When I heard these words, I thought to myself:

“Be grateful for something that causes me pain and impairment? You can’t be serious?”

When I decided to train to become a yoga teacher, I was fit, strong and dying to push myself further in my own practice.

I thought I would become a great teacher by learning more theory and doing better, harder postures.

Turns out, I was on the wrong track entirely.

I’ve always been a bit of a class-pet.

I did well at school. I was smart. I picked things up quickly and I knew how to perform. As I got older, it got a bit harder and I came across things that didn’t put me at the “top of the class.”

This really irked me.

(In fact, several times, I quit something I was perfectly good at and otherwise enjoyed.)

I stopped playing hockey at school when I missed the try-out day and was automatically bumped down to the “D-team.” I couldn’t stomach that, so I quit.

I dropped Biology in high-school because I got a C. Not a very useful attitude for real-life (something I had no idea about at the time).

Not being an “achiever” (and even more than that, not being recognised as one), was a scary thing for me.

The grown-up me knows better now, but I suppose there is still a part of me that wants that recognition. That gold star on the forehead that I loved so much as a little girl.

So, a few weeks into my yoga teaching course, I sprained my ankle pretty badly. I couldn’t do most of the things we practiced in class and I certainly couldn’t do them “better” than anyone else.

I tried to express (moaned about) this to my teacher. This was when she told me it was all really a blessing.
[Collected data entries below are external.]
(** The loop over the commands: the service and the signal with its index. *)
Fixpoint http_commands (commands : list PlanCommand) (index : nat) (service : option PlanCommand) (signal : option (PlanCommand * nat))
  : result Error (option PlanCommand * option (PlanCommand * nat)) :=
  match commands with
  | [] => Ok (service, signal)
  | command :: rest =>
      if pcm_Role command =s "service" then
        match service with
        | Some _ => Err (planError "Resolved HTTP journey contains more than one service.")
        | None => http_commands rest (S index) (Some command) signal
        end
      else if pcm_Role command =s "signal" then
        match signal with
        | Some _ => Err (planError "Resolved HTTP journey contains more than one service signal.")
        | None => http_commands rest (S index) service (Some (command, index))
        end
      else if pcm_Role command =s "journey" then Err (planError "Resolved HTTP journey must not contain a CLI journey command.")
      else http_commands rest (S index) service signal
  end.

Definition ready_service (plan : FullPlan) (journey : PlanHTTPJourney) (service : option PlanCommand) : result Error (PlanCommand * PlanHTTPReadiness) :=
  let unbound := planError "Resolved HTTP journey is not bound to exactly one ready service." in
  match service with
  | Some service =>
      fail_if pcm_ID service !=s phj_ServiceID journey with unbound ;;
      match pcm_Readiness service with Some readiness => Ok (service, readiness) | None => Err unbound end
  | None => Err unbound
  end.
Definition matching_signal (service : PlanCommand) (signal : option (PlanCommand * nat)) : result Error (PlanCommand * PlanSignal * nat) :=
  let missing := planError "Resolved HTTP service requires one matching cleanup signal." in
  match signal with
  | Some (command, index) =>
      match pcm_Signal command with
      | Some s => fail_if psg_Target s !=s pcm_ID service with missing ;; Ok (command, s, index)
      | None => Err missing
      end
  | None => Err missing
  end.

Definition validateSignal (signal : PlanSignal) (maximum : Z) : result string unit :=
  fail_if negb (one_of (psg_Type signal) ["term"; "kill"; "int"; "hup"]) with "resolved service signal type is invalid" ;;
  fail_if psg_GracePeriod signal =s "" with "resolved service signal has no grace period" ;;
  match ParseAlphaHTTPDuration (psg_GracePeriod signal) AlphaHTTPMaxSignalGrace with
  | Ok grace => fail_if maximum <? grace with "resolved service signal grace period is invalid" ;; Ok tt
  | Err _ => Err "resolved service signal grace period is invalid"
  end.

(** The window the runner has for the signal and the helper that sends it. *)
Definition maximum_grace (cfg : Config) (signalCommandTimeout : Z) : Z :=
  let maximum := cf_CleanupTimeout cfg - serviceSignalHelperSlack in
  let maximum := if AlphaHTTPMaxSignalGrace <? maximum then AlphaHTTPMaxSignalGrace else maximum in
  let window := signalCommandTimeout - serviceSignalHelperSlack in
  if window <? maximum then window else maximum.
Definition signal_window (cfg : Config) (timeout : string) (signal : PlanSignal) : result Error unit :=
  let invalid_timeout := planError "Resolved HTTP service signal timeout is invalid." in
  match ParseDuration timeout with
  | Some signalCommandTimeout =>
      fail_if (signalCommandTimeout <=? serviceSignalHelperSlack) || (cf_MaxStepTimeout cfg <? signalCommandTimeout) with invalid_timeout ;;
      fail_if cf_CleanupTimeout cfg <=? serviceSignalHelperSlack
        with planError "Runner cleanup timeout leaves no bounded service signal window." ;;
      map_err planError (validateSignal signal (maximum_grace cfg signalCommandTimeout))
  | None => Err invalid_timeout
  end.
(* ===== verification/ExecutionAccept.v ===== *)
(** * The plans the planner resolves are the plans the runner runs

    The runner checks a plan again before it runs it (ExecutionPlan).  Here is
    which of the plans that [Resolve] yields it accepts: all of them but those
    that exceed a limit only the runner knows, or whose ids the planner makes
    ambiguous. *)

From S2P Require Import Prelude Json Sha256 SemanticEqual StructuredJson JsonPath JsonStrings GoValue Durations CanonicalJson JsonUnmarshal GoStruct Domain GoPath GoStrings CleanupInventory Regex Url HttpContract PlanTypes Manifest ManifestValidate ManifestSafety SchemaPolicy SchemaInstance RuntimePolicy SchemaFeatures SchemaSource PlanDocument PlanContract Planner PlannerSafety ExecutionPlan ExecutionTexts.

Local Open Scope Z_scope.

(** ** Commands *)

(** The parts of [command_valid] that do not depend on the other commands. *)
Record command_runs (c : PlanCommand) : Prop := {
  cr_phase : validPhase (pcm_Phase c) = true;
  cr_id : is_identifier (pcm_ID c) = true;
  cr_known : one_of (pcm_Role c) [""; "foreground"; "journey"; "service"; "signal"] = true;
  cr_role : role_valid c = Ok tt;
  cr_argv : (pcm_Role c !=s "signal") && is_empty (elems (pcm_Argv c)) = false;
  cr_arguments : existsb bad_argument (elems (pcm_Argv c)) = false;
  cr_timeout : bounded_timeout (pcm_Timeout c) }.
Lemma request_accepted past step rest r planned_request :
  all = past ++ step :: rest → ds_Request step = Some r → ds_Assert step = None → request_ok port r →
  plan_request (request_fallback exercise) r = Ok planned_request → (∀ json, prq_JSON planned_request = Some json → json_valid json = true) →
  request_valid DefaultConfig (assertion_map assertions) origin planned_request {| js_requests := request_ids past; js_referenced := assertion_ids past |}
  = Ok {| js_requests := request_ids (past ++ [step]); js_referenced := assertion_ids (past ++ [step]) |}.
Proof.
  intros Eall Er Ea Hok Hplan Hjson. destruct (request_resolves _ _ _ _ Hport Hok Hfallback Hplan) as [Hr Hid].
  destruct (new_request _ _ _ _ Eall Er Ea) as (Hnew & Hkey & Hlen). rewrite <- Hid in Hnew, Hkey.
  destruct effective_defaults as (Ebody & Ehead & Etime & _).
  assert (∀ d, ∃ q, trustedHTTPRequestFromPlan planned_request d (cf_MaxHTTPRequestBytes DefaultConfig) (cf_MaxHTTPHeaderBytes DefaultConfig) = Ok q) as Htrusted.
  { intros d. destruct (request_trusted port planned_request d _ _ Hr Hjson Ebody Ehead) as (q' & Hq & _). by exists q'. }
  rewrite request_ids_app, assertion_ids_app, (request_ids_one _ _ Er), (assertion_ids_none _ Ea), app_nil_r, <- Hid.
  destruct Hr as [Hident Hm (v & Hv) (d & Ht) [Hh _] _ _ _ _]. unfold request_valid. cbn [js_requests js_referenced].
  unfold identifier in Hident. unfold is_identifier. rewrite Hident, (proj2 (one_of_false _ _) Hnew), (no_key _ Hkey). cbn [negb].
  rewrite (proj2 (Z.ltb_ge _ _)) by (rewrite length_app; cbn [length]; lia).
  rewrite (same_origin _ _ _ _ _ Horigin Hv). cbn [negb].
  pose proof (forallb_elem _ _ _ methods_run Hm) as [Hc _]%andb_prop. rewrite Hc. cbn [negb].
  assert (existsb (λ h : string * string, h.1 !=s canonical_text h.1) (prq_Headers planned_request) = false) as ->.
  { apply not_true_iff_false. intros (h & Hin%list_elem_of_In & Hne)%existsb_exists. rewrite Forall_forall in Hh. destruct (Hh _ Hin) as [Hcan _ _ _ _ _].
    rewrite Hcan, string_eqb_refl in Hne. discriminate Hne. }
  rewrite Etime, Ht. cbn [map_err bind_result]. destruct (Htrusted d) as [q ->]. reflexivity.
Qed.
Definition cli_with (step : string) (assertions : list DriverAssertion) : ScenarioSpec :=
  example_scenario [example_input]
    {| ph_Prepare := None; ph_Setup := ManifestSafety.command_phase [run_command step ["npm"; "ci"]]; ph_Build := None; ph_Run := None;
       ph_Exercise := Some (driver "cli" ["node"; "cli.js"] assertions []); ph_Cleanup := None |} None.
Definition exits_as (id : string) : DriverAssertion :=
  {| da_ID := id; da_Required := None; da_ExitCode := Some 0; da_StdoutContains := None; da_StderrContains := None; da_StdoutRegex := None;
     da_StdoutJSONSchema := ""; da_StderrRegex := None; da_FileExists := ""; da_Response := None; da_JSONFile := None |}.
Definition output_assertion (path : string) : DriverAssertion :=
  {| da_ID := "writes"; da_Required := None; da_ExitCode := None; da_StdoutContains := None; da_StderrContains := None; da_StdoutRegex := None;
     da_StdoutJSONSchema := ""; da_StderrRegex := None; da_FileExists := ""; da_Response := None;
     da_JSONFile := Some {| jf_Path := path; jf_Schema := "schemas/any.json" |} |}.
Definition http_with (assertions : list DriverAssertion) (cleanup : string) : ScenarioSpec :=
  example_scenario []
    {| ph_Prepare := None; ph_Setup := None; ph_Build := None; ph_Run := ph_Run http_phases;
       ph_Exercise := Some (driver "http" [] [] ({| ds_Request := Some example_request; ds_Assert := None |}
         :: List.map (λ a, {| ds_Request := None; ds_Assert := Some a |}) assertions));
       ph_Cleanup := Some {| cp_Timeout := cleanup; cp_Steps := [stop_service "stop" "web"]; cp_ObserverRequirements := None; cp_Outputs := None |} |} listens.

(** A step named as the journey, two assertions of one id, a disk over the
    runner's 2 GiB, a JSON file that is /outputs itself, and a cleanup that ends
    with the grace period: each resolves, and none runs. *)
Example resolve_and_refuse :
  List.map resolved_and_refused
    [document_of "1GiB" (cli_with "install" [exits_as "exits"]);
     document_of "1GiB" (cli_with "journey-cli" [exits_as "exits"]);
     document_of "1GiB" (cli_with "install" [exits_as "assertion-2"; exits_as ""]);
     document_of "3GiB" (cli_with "install" [exits_as "exits"]);
     document_of "1GiB" (http_with [response_assertion] "6s");
     document_of "1GiB" (http_with [response_assertion] "5s");
     document_of "1GiB" (http_with [output_assertion "/outputs/report.json"] "6s");
     document_of "1GiB" (http_with [output_assertion "/outputs"] "6s")]
  = [(true, ""); (true, "Resolved command IDs must be unique."); (true, "Resolved journey assertion IDs must be unique.");
     (true, "Resolved resource limits are missing or exceed the local runner safety ceiling."); (true, "");
     (true, "resolved service signal grace period is invalid"); (true, "");
     (true, "Resolved HTTP JSON file assertion must target a file below /outputs.")].
Proof. vm_compute. reflexivity. Qed.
By then, I’d hung out with enough yoga people to know in theory what she meant, but the straight A’s, top of the class, “destined-for-success” little girl inside me didn’t want to hear it.

I smiled knowingly and agreed anyway. Deep down, I didn’t really buy into the whole idea that this irritating sore ankle was going to help me in any way.

You become better by doing better, right?

Years later, I’m still learning that this is wrong.

A little further into my teaching course, I found out that I was pregnant. As happy as I was about it, I remember my frustration at having to opt for the “preggy” modifications in training.

My dream was to be a rock star yoga teacher and as far as I could tell this wasn’t helping me get there at all.

But I stuck with it because one thing that comes from being a perfectionist with an over-achiever complex is that you don’t know how to give up.

And after a while, probably because fighting it was too tiring, I finally started to relax. I started to accept the niggling ankle and the growing belly.

I had to work around them and so I did.

And I found that I did get better.

I got better at adapting.

I got better at teaching because I couldn’t demonstrate.

I got better at being empathetic when someone found a posture difficult because I knew what that felt like.

I got better at getting inside my own body and feeling rather than thinking my way through.

A little while after having my son I started practising again. After a few months, I tried headstand. I’d never been able to do it free-standing before, but I floated up there in the middle of the room and I did it.

Because I knew myself better, my centre had shifted and deepened. I was present in my own body and a bit less in my head which meant that I could finally balance on it.

Now I’m about to have my second son. My belly is out-to-there once more and I’ve stopped teaching for now.

A few weeks ago, I tried going to a regular yoga class and had to leave because all the down-dogging made me feel like passing out. So, once again, I’m at that place of learning to accept my limitations and it feels a whole lot easier this time around.

I can bow out with so much more grace and understanding.

There have been other things since I started teaching that have broken me enough to make me better. My little physical injuries have been small-fry compared to the growing pains of motherhood, leaving the country of my birth (and all my family) to start over from scratch (not once but three times) and losing my younger brother to cancer.

My teacher was right. These injuries have been blessings. Even the worst of them. Even grief.

I’ve been able to teach my students better because I have a dodgy pelvis; because I feel so sad sometimes I don’t know what else to do but roll out my mat; because I get crazy-angry other times; because I’ve had one baby and am about to have another; because I can’t do all of the yoga postures in the book; because I have broken and healed and broken again.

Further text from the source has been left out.